International Journal of Quantitative Structure-Property Relationships ◽

10.4018/ijqspr.2021070104 ◽

2021 ◽

Vol 6 (3) ◽

pp. 48-60

Author(s):

Hima Vyshnavi ◽

Gayathri S. S. ◽

Shahanas Naisam ◽

Suvanish Kumar ◽

Nidhin Sreekumar

Keyword(s):

In Silico ◽

Interaction Analysis ◽

In Silico Analysis ◽

Drug Efficacy ◽

Drug Candidate ◽

In Vivo Analysis ◽

The Stability ◽

Potential Inhibitors ◽

Silico Analysis

In this pandemic condition, a drug candidate which is effective against COVID-19 is very much desired. This study initiates an in silico analysis to screen small molecules such as phytochemicals, drug metabolites, and natural metabolites against Nsp12 (a catalytic unit for RNA transcription and replication).
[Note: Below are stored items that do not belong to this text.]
(** The value a struct of the type stands for. *)
Definition api_value (t : api_type) : Type :=
  match t with
  | TPlacement | TStatusCaching | TInternalStatus => CachingPlacement
  | TPlacementInfo => CachingPlacementInfo
  | TSpec => DatasetSpec
  | TCondition => DatasetStatusCondition
  | TStatus => DatasetStatus
  | TDataset => TypeMeta * Dataset
  | TDatasetInternal => TypeMeta * DatasetInternal
  | TDatasetList => TypeMeta * ListMetaValue * list (TypeMeta * Dataset)
  | TDatasetInternalList => TypeMeta * ListMetaValue * list (TypeMeta * DatasetInternal)
  end.

(** [x.DeepCopy()] for a pointer [x] to a struct of the type. *)
Definition DeepCopy (t : api_type) : option loc → heapM (option loc) :=
  match t with
  | TPlacement => CachingPlacement_DeepCopy
  | TPlacementInfo => CachingPlacementInfo_DeepCopy
  | TStatusCaching => DatasetInternalStatusCaching_DeepCopy
  | TInternalStatus => DatasetInternalStatus_DeepCopy
  | TSpec => DatasetSpec_DeepCopy
  | TCondition => DatasetStatusCondition_DeepCopy
  | TStatus => DatasetStatus_DeepCopy
  | TDataset => Dataset_DeepCopy
  | TDatasetInternal => DatasetInternal_DeepCopy
  | TDatasetList => DatasetList_DeepCopy
  | TDatasetInternalList => DatasetInternalList_DeepCopy
  end.

Definition api_copier (t : api_type) : Copier (option loc) (option (api_value t)) :=
  match t with
  | TPlacement => @ref_copier _ _ placement_of PlacementBox (λ _, eq_refl) placement_copier
  | TPlacementInfo => @ref_copier _ _ info_of InfoBox (λ _, eq_refl) (plain_copier CachingPlacementInfo)
  | TStatusCaching => @ref_copier _ _ status_caching_of StatusCachingBox (λ _, eq_refl) status_caching_copier
  | TInternalStatus => @ref_copier _ _ internal_status_of InternalStatusBox (λ _, eq_refl) internal_status_copier
  | TSpec => @ref_copier _ _ spec_of SpecBox (λ _, eq_refl) spec_copier
  | TCondition => @ref_copier _ _ condition_of ConditionBox (λ _, eq_refl) (plain_copier DatasetStatusCondition)
  | TStatus => @ref_copier _ _ status_box_of StatusBox (λ _, eq_refl) status_copier
  | TDataset => @ref_copier _ _ dataset_of DatasetBox (λ _, eq_refl) dataset_copier
  | TDatasetInternal => @ref_copier _ _ internal_of InternalBox (λ _, eq_refl) internal_copier
  | TDatasetList => @ref_copier _ _ dataset_list_of DatasetListBox (λ _, eq_refl) dataset_list_copier
  | TDatasetInternalList => @ref_copier _ _ internal_list_of InternalListBox (λ _, eq_refl) internal_list_copier
  end.

(** The value behind a pointer of the type. *)
Definition api_read (t : api_type) (h : heap) (p : option loc) : option (option (api_value t)) :=
  @read _ _ (api_copier t) h p.

Lemma api_copy t p h : @copy _ _ (api_copier t) p h = DeepCopy t p h.
Proof using Type. destruct t; reflexivity. Qed.

Lemma read_ref_nil {A V} of_cell (rc : heap → A → option V) h p v :
  read_ref of_cell rc h p = Some v → (v = None ↔ p = None) ∧
  ∀ l, p = Some l → is_Some (h !! l).
Proof using Type.
  destruct p as [l|]; cbn; [|by intros [= <-]].
  destruct (h !! l) as [c|] eqn:Hl; [|done]. cbn. destruct (of_cell c) as [x|]; [|done]. cbn.
  destruct (rc h x) as [w|]; [|done]. intros [= <-]. split; [done|].
  intros l' [= <-]. by eexists.
Qed.

Lemma api_read_nil t h p v :
  api_read t h p = Some v → (v = None ↔ p = None) ∧ ∀ l, p = Some l → is_Some (h !! l).
Proof using Type. destruct t; apply read_ref_nil. Qed.

(** [p'] is a copy of [p], made in [h]: it has the same value, in cells of its own, so
    that no later write to the cells of one is seen through the other. *)
Definition independent_copy (t : api_type) (h h' : heap) (p p' : option loc) : Prop :=
  (p' = None ↔ p = None) ∧ (∀ l, p' = Some l → h !! l = None) ∧ h ⊆ h' ∧
  ∃ v, ∀ h'', (h ⊆ h'' → api_read t h'' p = Some v) ∧
              (h' ∖ h ⊆ h'' → api_read t h'' p' = Some v).

Lemma DeepCopy_independent_aux t h p :
  is_Some (api_read t h p) →
  ∃ p' h', DeepCopy t p h = Some (p', h') ∧ independent_copy t h h' p p'.
Proof using Type.
  intros [v Hv]. unfold api_read in Hv.
  destruct (@copy_spec _ _ (api_copier t) h p v Hv) as (p' & h' & Hc & Hsub & Hr).
  exists p', h'. rewrite api_copy in Hc. split; [done|].
  destruct (api_read_nil t h p v Hv) as [Hn _].
  destruct (api_read_nil t (h' ∖ h) p' v Hr) as [Hn' Hl]. split; [by rewrite <-Hn, <-Hn'|].
  split; [|split; [done|]].
  - intros l Hp. destruct (Hl l Hp) as [c Hlc]. by apply lookup_difference_Some in Hlc as [_ ?].
  - exists v. intros h''. split; intros Hh; unfold api_read.
    + exact (@read_mono _ _ (api_copier t) h h'' p v Hh Hv).
    + exact (@read_mono _ _ (api_copier t) (h' ∖ h) h'' p' v Hh Hr).
Qed.

(** (C31) A deep copy is a copy and is deep: for each of the eleven types of the API and
    each pointer to a well-formed value (references that are nil or lead to data of
    their type), [DeepCopy] does not panic and overwrites nothing; the copy is nil
    exactly when the pointer is, and otherwise stands for the same value in cells that
    did not exist before: whatever is written later to the cells of the original
    leaves the copy as it is, and the other way round, even where the original shared
    maps or slices.  The order in which the loops meet the entries of a map does not
    matter. *)
Theorem DeepCopy_independent (t : api_type) (h : heap) (p : option loc)
    (Hv : is_Some (api_read t h p)) :
  ∃ p' h', DeepCopy t p h = Some (p', h') ∧ independent_copy t h h' p p'.
Proof using Type. by apply DeepCopy_independent_aux. Qed.

(** The types that are runtime objects. *)
Definition api_of (t : object_type) : api_type :=
  match t with
  | OfDataset => TDataset
  | OfDatasetInternal => TDatasetInternal
  | OfDatasetList => TDatasetList
  | OfDatasetInternalList => TDatasetInternalList
  end.

Definition DeepCopyObject (t : object_type) : option loc → heapM runtime_Object :=
  match t with
  | OfDataset => Dataset_DeepCopyObject
  | OfDatasetInternal => DatasetInternal_DeepCopyObject
  | OfDatasetList => DatasetList_DeepCopyObject
  | OfDatasetInternalList => DatasetInternalList_DeepCopyObject
  end.

Lemma DeepCopyObject_as t p h :
  DeepCopyObject t p h = as_object t (DeepCopy (api_of t)) p h.
Proof using Type. by destruct t. Qed.

(** (C34) [DeepCopyObject] preserves the type: the copy of a nil pointer is the nil
    interface (not an interface that holds a nil pointer); any other copy is an
    interface whose dynamic type is the type of the receiver and whose pointer leads to
    a well-formed value of this type, an independent copy of the receiver. *)
Theorem DeepCopyObject_typed (t : object_type) (h : heap) (p : option loc)
    (Hv : is_Some (api_read (api_of t) h p)) :
  ∃ o h', DeepCopyObject t p h = Some (o, h') ∧
    match p with
    | None => o = None ∧ h' = h
    | Some _ => ∃ l, o = Some (t, l) ∧ is_Some (api_read (api_of t) h' (Some l)) ∧
                     independent_copy (api_of t) h h' p (Some l)
    end.
Proof using Type.
  destruct (DeepCopy_independent_aux _ h p Hv) as (p' & h' & Hc & Hi).
  exists (match p' with Some l => Some (t, l) | None => None end), h'. split.
  { rewrite DeepCopyObject_as. unfold as_object, hbind. by rewrite Hc. }
  pose proof Hi as (Hn & _ & _ & v & Hread). destruct p as [l|].
  - destruct p' as [l'|]; [|by discriminate (proj1 Hn eq_refl)]. exists l'.
    split; [done|]. split; [|done]. exists v. apply Hread. apply map_subseteq_spec.
    intros k c [? _]%lookup_difference_Some. done.
  - rewrite (proj2 Hn eq_refl). split; [done|].
    assert (DeepCopy (api_of t) None h = Some (None, h)) as Heq by (by destruct t).
    rewrite Heq in Hc. by injection Hc.
Qed.
End Go.
(* ===== verification/Base64.v ===== *)
(** * Package [encoding/base64], standard encoding

    The controllers pass the values of Secrets through [StdEncoding.EncodeToString]
    and [StdEncoding.DecodeString].  Both are modelled on strings of bytes, and
    decoding what was encoded is shown to be the identity. *)

From Stdlib Require Import ZArith Lia Ascii.
From stdpp Require Import options.
From S2P Require Import Prelude.

Open Scope Z_scope.

Definition byte_of (c : ascii) : Z := Z.of_N (N_of_ascii c).
Definition of_byte (z : Z) : ascii := ascii_of_N (Z.to_N z).

Lemma of_byte_of c : of_byte (byte_of c) = c.
Proof. unfold of_byte, byte_of. by rewrite N2Z.id, ascii_N_embedding. Qed.

Lemma byte_of_range c : 0 ≤ byte_of c < 256.
Proof. unfold byte_of. pose proof (N_ascii_bounded c). lia. Qed.

Definition alphabet : string :=
  "ABCDEFGHIJKLMNOPQRSTUVWXYZabcdefghijklmnopqrstuvwxyz0123456789+/".

Definition enc6 (z : Z) : ascii := default "="%char (String.get (Z.to_nat z) alphabet).

Fixpoint index_of (c : ascii) (s : string) (i : Z) : option Z :=
  match s with
  | "" => None
  | String d s => if decide (c = d) then Some i else index_of c s (i + 1)
  end.
Definition dec6 (c : ascii) : option Z := index_of c alphabet 0.

Lemma dec6_enc6 z : 0 ≤ z < 64 → dec6 (enc6 z) = Some z.
Proof.
  intros Hz. assert (Forall (λ n, dec6 (enc6 (Z.of_nat n)) = Some (Z.of_nat n)) (seq 0 64))
    as Hall by (apply (bool_decide_unpack _); vm_compute; exact I).
  rewrite Forall_forall in Hall. specialize (Hall (Z.to_nat z)).
  rewrite Z2Nat.id in Hall by lia. apply Hall. apply elem_of_seq. lia.
Qed.

Lemma dec6_padding : dec6 "=" = None.
Proof. reflexivity. Qed.

(** [EncodeToString]: three bytes make four characters; the last group is padded. *)
Fixpoint EncodeToString (s : string) : string :=
  match s with
  | "" => ""
  | String a "" =>
      let v := byte_of a * 65536 in
      String (enc6 (v / 262144)) (String (enc6 (v / 4096 mod 64)) "==")
  | String a (String b "") =>
      let v := byte_of a * 65536 + byte_of b * 256 in
      String (enc6 (v / 262144)) (String (enc6 (v / 4096 mod 64))
        (String (enc6 (v / 64 mod 64)) "="))
  | String a (String b (String c s)) =>
      let v := byte_of a * 65536 + byte_of b * 256 + byte_of c in
      String (enc6 (v / 262144)) (String (enc6 (v / 4096 mod 64))
        (String (enc6 (v / 64 mod 64)) (String (enc6 (v mod 64)) (EncodeToString s))))
  end.

(** The groups of four characters; what was decoded before a corrupt group is
    returned with the error ([true]). *)
Fixpoint decode_quads (s : string) : string * bool :=
  match s with
  | "" => ("", false)
  | String c1 (String c2 (String c3 (String c4 s))) =>
      match dec6 c1, dec6 c2, dec6 c3, dec6 c4 with
      | Some d1, Some d2, Some d3, Some d4 =>
          let v := d1 * 262144 + d2 * 4096 + d3 * 64 + d4 in
          let '(rest, err) := decode_quads s in
          (String (of_byte (v / 65536)) (String (of_byte (v / 256 mod 256))
             (String (of_byte (v mod 256)) rest)), err)
      | Some d1, Some d2, Some d3, None =>
          if decide (c4 = "="%char ∧ s = "") then
            let v := d1 * 262144 + d2 * 4096 + d3 * 64 in
            (String (of_byte (v / 65536)) (String (of_byte (v / 256 mod 256)) ""), false)
          else ("", true)
      | Some d1, Some d2, None, None =>
          if decide (c3 = "="%char ∧ c4 = "="%char ∧ s = "") then
            let v := d1 * 262144 + d2 * 4096 in
            (String (of_byte (v / 65536)) "", false)
          else ("", true)
      | _, _, _, _ => ("", true)
      end
  | _ => ("", true)
  end.

(** Line breaks are ignored. *)
Fixpoint strip_newlines (s : string) : string :=
  match s with
  | "" => ""
  | String c s =>
      if decide (c = "010"%char ∨ c = "013"%char) then strip_newlines s
      else String c (strip_newlines s)
  end.

Definition DecodeString (s : string) : string * bool := decode_quads (strip_newlines s).

Lemma enc6_not_newline z :
  0 ≤ z < 64 → ¬ (enc6 z = "010"%char ∨ enc6 z = "013"%char).
Proof.
  intros Hz [H|H]; pose proof (dec6_enc6 z Hz) as Hd; rewrite H in Hd; discriminate Hd.
Qed.

Lemma strip_enc6 z s :
  0 ≤ z < 64 → strip_newlines (String (enc6 z) s) = String (enc6 z) (strip_newlines s).
Proof. intros Hz. cbn. by rewrite decide_False by (by apply enc6_not_newline). Qed.

Lemma string_ind3 (P : string → Prop) :
  P "" → (∀ a, P (String a "")) → (∀ a b, P (String a (String b ""))) →
  (∀ a b c s, P s → P (String a (String b (String c s)))) → ∀ s, P s.
Proof.
  intros H0 H1 H2 H3. fix IH 1. intros [|a [|b [|c s]]]; [done|done|done|]. apply H3, IH.
Qed.

Lemma encoded_pieces a b c :
  0 ≤ a < 256 → 0 ≤ b < 256 → 0 ≤ c < 256 →
  let v := a * 65536 + b * 256 + c in
  (0 ≤ v / 262144 < 64 ∧ 0 ≤ v / 4096 mod 64 < 64 ∧
   0 ≤ v / 64 mod 64 < 64 ∧ 0 ≤ v mod 64 < 64) ∧
  (v / 262144 * 262144 + v / 4096 mod 64 * 4096 + v / 64 mod 64 * 64 + v mod 64 = v) ∧
  v / 65536 = a ∧ v / 256 mod 256 = b ∧ v mod 256 = c.
Proof. intros Ha Hb Hc v. subst v. split_and!; Z.div_mod_to_equations; lia. Qed.

Lemma DecodeString_EncodeToString s : DecodeString (EncodeToString s) = (s, false).
Proof.
  unfold DecodeString. induction s as [|a|a b|a b c s IH] using string_ind3; [done|..].
  - pose proof (encoded_pieces (byte_of a) 0 0 (byte_of_range a) ltac:(lia) ltac:(lia))
      as ((H1 & H2 & H3 & H4) & Hv & Ha & _).
    cbn [EncodeToString]. rewrite !Z.add_0_r in *. rewrite !strip_enc6 by done.
    change (strip_newlines "==") with "==". cbn [decode_quads].
    rewrite !dec6_enc6 by done. cbn [dec6]. rewrite dec6_padding, decide_True by done.
    cbn zeta. set (v := byte_of a * 65536) in *.
    assert (v / 262144 * 262144 + v / 4096 mod 64 * 4096 = v) as ->.
    { subst v. Z.div_mod_to_equations. lia. }
    by rewrite Ha, of_byte_of.
  - pose proof (encoded_pieces (byte_of a) (byte_of b) 0 (byte_of_range a)
      (byte_of_range b) ltac:(lia)) as ((H1 & H2 & H3 & H4) & Hv & Ha & Hb & _).
    cbn [EncodeToString]. rewrite !Z.add_0_r in *. rewrite !strip_enc6 by done.
    change (strip_newlines "=") with "=". cbn [decode_quads].
    rewrite !dec6_enc6 by done. rewrite dec6_padding, decide_True by done.
    cbn zeta. set (v := byte_of a * 65536 + byte_of b * 256) in *.
    assert (v / 262144 * 262144 + v / 4096 mod 64 * 4096 + v / 64 mod 64 * 64 = v) as ->.
    { subst v. Z.div_mod_to_equations. lia. }
    by rewrite Ha, Hb, !of_byte_of.
  - pose proof (encoded_pieces (byte_of a) (byte_of b) (byte_of c) (byte_of_range a)
      (byte_of_range b) (byte_of_range c)) as ((H1 & H2 & H3 & H4) & Hv & Ha & Hb & Hc).
    cbn [EncodeToString]. cbn zeta in H1, H2, H3, H4, Hv, Ha, Hb, Hc |- *.
    rewrite !strip_enc6 by done. cbn [decode_quads].
    rewrite !dec6_enc6 by done. cbn zeta. rewrite Hv, Ha, Hb, Hc, IH, !of_byte_of. done.
Qed.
Molecular interaction analysis of 6M71 was carried out against 2,860 ligands using Schrodinger Glide software. After docking analysis, the top 10 molecules (Glide score) were subjected to MD simulation for validating the stability. It resulted in top 10 compounds with high binding affinities with the target molecule NSP 12. Out of these, top 3 compounds including PSID_08_LIG3 (HMDB0133544), PSID_08_LIG4 (HMDB0132898), and PSID_08_LIG9 (HMDB0128199) show better Glide scores, better H-bond interaction, better MMGBSA value and stability on dynamic simulation after analysis of the results. The suggested ligands can be postulated as effective antiviral drugs against COVID-19. Further in vivo analysis is needed for validating the drug efficacy.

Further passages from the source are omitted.